### EXERCISE OBJECTIVE
Starting at the top of the records, output every line through the one that contains "side, none stays", keeping each exactly as it appears.

DATA PROVIDED START

(** X2.  Every move of [possible_moves] for a colour goes from a cell that
    holds a piece of that colour to another cell of the board that is empty
    or holds a piece of the other side: no piece takes a piece of its own
    side, none stays where it is, and none of the other side is moved. *)
Theorem possible_moves_pseudo_legal (b b' : Board) (color : string)
    (moves : list Move) :
  shape8 b ->
  possible_moves color b = Some (moves, b') ->
  Forall (pseudo_legal b color) moves.
Proof.
  intros Hb Hgen.
  destruct (possible_moves_set b color Hb) as (moves0 & E & Hmem).
  rewrite E in Hgen. injection Hgen as <- <-.
  apply Forall_forall. intros mv Hin. apply Hmem in Hin.
  destruct Hin as (r & c & Hrc & H).
  now apply (piece_move_pseudo_legal b color r c).
Qed.

(** ** The effect of a generated move *)

Lemma made_step_move (b : Board) (r1 c1 : Z) (p : ascii) (r c r' c' : Z) :
  shape8 b -> on_board r1 c1 -> on_board r c -> (r1, c1) <> (r, c) ->
  on_board r' c' ->
  cell (made (step_move b r1 c1 p r c) b) r' c'
  = if key_eqb (r', c') (r1, c1) then p
    else if key_eqb (r', c') (r, c) then "."
    else cell b r' c'.
Proof.
  intros Hb H1 H0 Hne H'. unfold made, step_move.
  cbn [changes keys map fst].
  rewrite cell_write_all by (auto; repeat constructor; assumption).
  cbn [existsb dict_get].
  destruct (key_eqb (r', c') (r1, c1)) eqn:E1; [reflexivity|].
  destruct (key_eqb (r', c') (r, c)); reflexivity.
Qed.

(** X3.  A move of [possible_moves] for a colour is the move from a cell
    that holds a piece of that colour to another cell of the board.
    [make] of that move returns, puts on the destination the piece that
    stood on the origin, a queen in place of a pawn that reaches the
    farthest row, empties the origin, and leaves every other cell of the
    board as it was. *)
Theorem generated_move_effect (b b' : Board) (color : string)
    (moves : list Move) (mv : Move) :
  shape8 b ->
  possible_moves color b = Some (moves, b') ->
  In mv moves ->
  exists r1 c1 r c b1,
    on_board r1 c1 /\ on_board r c /\ (r1, c1) <> (r, c)
    /\ own_piece color (cell b r c) = true
    /\ mv = step_move b r1 c1 (placed_piece (cell b r c) r1) r c
    /\ make mv b = Some (tt, b1)
    /\ cell b1 r1 c1 = placed_piece (cell b r c) r1
    /\ cell b1 r c = "."
    /\ forall r' c',
         on_board r' c' -> (r', c') <> (r1, c1) -> (r', c') <> (r, c) ->
         cell b1 r' c' = cell b r' c'.
Proof.
  intros Hb Hgen Hin.
  destruct (possible_moves_set b color Hb) as (moves0 & E & Hmem).
  rewrite E in Hgen. injection Hgen as <- <-.
  apply Hmem in Hin. destruct Hin as (r & c & Hrc & H).
  apply piece_move_pseudo_legal in H; [|exact Hrc]. clear r c Hrc.
  destruct H as (r1 & c1 & r & c & H1 & H0 & Hne & Hown & _ & ->).
  exists r1, c1, r, c.
  exists (made (step_move b r1 c1 (placed_piece (cell b r c) r1) r c) b).
  split; [exact H1|]. split; [exact H0|]. split; [exact Hne|].
  split; [exact Hown|]. split; [reflexivity|]. split.
  - apply make_ok; auto. apply generated_on_recorded.
    exists r1, c1, (placed_piece (cell b r c) r1), r, c.
    repeat (split; auto). unfold placed_piece.
    destruct (Ascii.eqb_spec (cell b r c) "P") as [->|];
      [destruct (r1 =? 7); simpl; auto|].
    destruct (Ascii.eqb_spec (cell b r c) "p") as [->|];
      [destruct (r1 =? 0); simpl; auto 6|].
    auto.
  - split; [|split].
    + rewrite made_step_move by auto. now rewrite key_eqb_refl.
    + rewrite made_step_move by auto.
      rewrite key_eqb_neq by congruence. now rewrite key_eqb_refl.
    + intros r' c' H' Hn1 Hn0. rewrite made_step_move by auto.
      now rewrite !key_eqb_neq by assumption.
Qed.

Lemma possible_moves_pseudo_legal_witness :
  Forall (pseudo_legal sample_board "w") sample_moves.
Proof.
  apply (possible_moves_pseudo_legal sample_board sample_board "w").
  - vm_compute. reflexivity.
  - vm_compute. reflexivity.
Defined.

Lemma generated_move_effect_witness :
  exists r1 c1 r c b1,
    on_board r1 c1 /\ on_board r c /\ (r1, c1) <> (r, c)
    /\ own_piece "w" (cell promotion_board r c) = true
    /\ step_move promotion_board 7 3 "Q" 6 3
       = step_move promotion_board r1 c1
           (placed_piece (cell promotion_board r c) r1) r c
    /\ make (step_move promotion_board 7 3 "Q" 6 3) promotion_board
       = Some (tt, b1)
    /\ cell b1 r1 c1 = placed_piece (cell promotion_board r c) r1
    /\ cell b1 r c = "."
    /\ forall r' c',
         on_board r' c' -> (r', c') <> (r1, c1) -> (r', c') <> (r, c) ->
         cell b1 r' c' = cell promotion_board r' c'.
Proof.
  apply (generated_move_effect promotion_board promotion_board "w"
           [step_move promotion_board 0 1 "K" 0 0;
            step_move promotion_board 1 0 "K" 0 0;
            step_move promotion_board 1 1 "K" 0 0;
            step_move promotion_board 7 3 "Q" 6 3]).
  - vm_compute. reflexivity.
  - vm_compute. reflexivity.
  - simpl. auto.
Defined.

(** ** Terminal nodes of the tree *)

Lemma placed_piece_side (x : ascii) (r1 : Z) :
  (in_list x white_pieces = true ->
   in_list (placed_piece x r1) white_pieces = true)
  /\ (in_list x black_pieces = true ->
      in_list (placed_piece x r1) black_pieces = true).
Proof.
  unfold placed_piece.
  destruct (Ascii.eqb_spec x "P") as [->|_];
    [destruct (r1 =? 7); split; intros; auto|].
  destruct (Ascii.eqb_spec x "p") as [->|_];
    [destruct (r1 =? 0); split; intros; auto|].
  auto.
Qed.

Lemma king_captured_step (b : Board) (color : string) (r1 c1 r c : Z) :
  (r1, c1) <> (r, c) ->
  own_piece color (cell b r c) = true ->
  target_ok color (cell b r1 c1) = true ->
  king_captured (step_move b r1 c1 (placed_piece (cell b r c) r1) r c)
  = Ascii.eqb (cell b r1 c1) "K" || Ascii.eqb (cell b r1 c1) "k".
Proof.
  intros Hne Hown Hok. unfold king_captured, step_move.
  cbn [undo_changes changes keys map fst existsb dict_get].
  rewrite !key_eqb_refl. rewrite (key_eqb_neq (r, c) (r1, c1)) by congruence.
  change (in_list "." black_pieces) with false.
  change (in_list "." white_pieces) with false.
  rewrite !andb_false_r. cbn [orb]. rewrite orb_false_r.
  set (x := cell b r1 c1) in *. set (y := cell b r c) in *.
  destruct (placed_piece_side y r1) as [Hw Hb].
  apply orb_true_iff in Hown.
  destruct Hown as [Hown|Hown]; apply andb_true_iff in Hown;
    destruct Hown as [Hy Hcolor]; apply String.eqb_eq in Hcolor; subst color.
  - rewrite (Hw Hy), (white_not_black _ (Hw Hy)).
    rewrite andb_false_r, andb_true_r. cbn [orb].
    destruct (Ascii.eqb_spec x "K") as [E|_]; [|reflexivity].
    rewrite E in Hok. discriminate.
  - rewrite (Hb Hy), (black_not_white _ (Hb Hy)).
    rewrite andb_false_r, andb_true_r, orb_false_r.
    destruct (Ascii.eqb_spec x "k") as [E|_];
      [|now rewrite orb_false_r].
    rewrite E in Hok. discriminate.
Qed.

(** X4.  The node of a move of [possible_moves] is terminal exactly when the
    destination of the move held a king on the board the move was generated
    on; that king is of the other side, and a king that moves itself does
    not end the game. *)
Theorem generated_move_terminal (b b' : Board) (color : string)
    (moves : list Move) (mv : Move) :
  shape8 b ->
  possible_moves color b = Some (moves, b') ->
  In mv moves ->
  exists r1 c1 p r c,
    mv = step_move b r1 c1 p r c
    /\ on_board r1 c1
    /\ own_piece color (cell b r1 c1) = false
    /\ forall turn b0,
         is_game_over (State_new (Some mv) turn) b0
         = Some (Ascii.eqb (cell b r1 c1) "K"
                 || Ascii.eqb (cell b r1 c1) "k", b0).
Proof.
  intros Hb Hgen Hin.
  destruct (possible_moves_set b color Hb) as (moves0 & E & Hmem).
  rewrite E in Hgen. injection Hgen as <- <-.
  apply Hmem in Hin. destruct Hin as (r & c & Hrc & H).
  apply piece_move_pseudo_legal in H; [|exact Hrc]. clear r c Hrc.
  destruct H as (r1 & c1 & r & c & H1 & H0 & Hne & Hown & Hok & ->).
  exists r1, c1, (placed_piece (cell b r c) r1), r, c.
  split; [reflexivity|]. split; [exact H1|]. split.
  - destruct (own_piece color (cell b r1 c1)) eqn:Eown; [|reflexivity].
    rewrite own_not_target in Hok by assumption. discriminate.
  - intros turn b0. rewrite is_game_over_eq by reflexivity.
    cbn [State_new move]. now rewrite (king_captured_step b color).
Qed.

Lemma generated_move_terminal_witness :
  exists r1 c1 p r c,
    sample_capture = step_move sample_board r1 c1 p r c
    /\ on_board r1 c1
    /\ own_piece "w" (cell sample_board r1 c1) = false
    /\ forall turn b0,
         is_game_over (State_new (Some sample_capture) turn) b0
         = Some (Ascii.eqb (cell sample_board r1 c1) "K"
                 || Ascii.eqb (cell sample_board r1 c1) "k", b0).
Proof.
  apply (generated_move_terminal sample_board sample_board "w"
           sample_moves sample_capture).
  - vm_compute. reflexivity.
  - vm_compute. reflexivity.
  - vm_compute. left. reflexivity.
Defined.

(** ** Loading and printing the board *)

(** Replaces a list of known length by its elements. *)
Ltac explicit_row row H :=
  do 9 (destruct row as [|? row]; simpl in H; try discriminate H);
  clear H.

DATA PROVIDED END

### WRITTEN REPLY
(** X2.  Every move of [possible_moves] for a colour goes from a cell that
    holds a piece of that colour to another cell of the board that is empty
    or holds a piece of the other side: no piece takes a piece of its own
    side, none stays where it is, and none of the other side is moved. *)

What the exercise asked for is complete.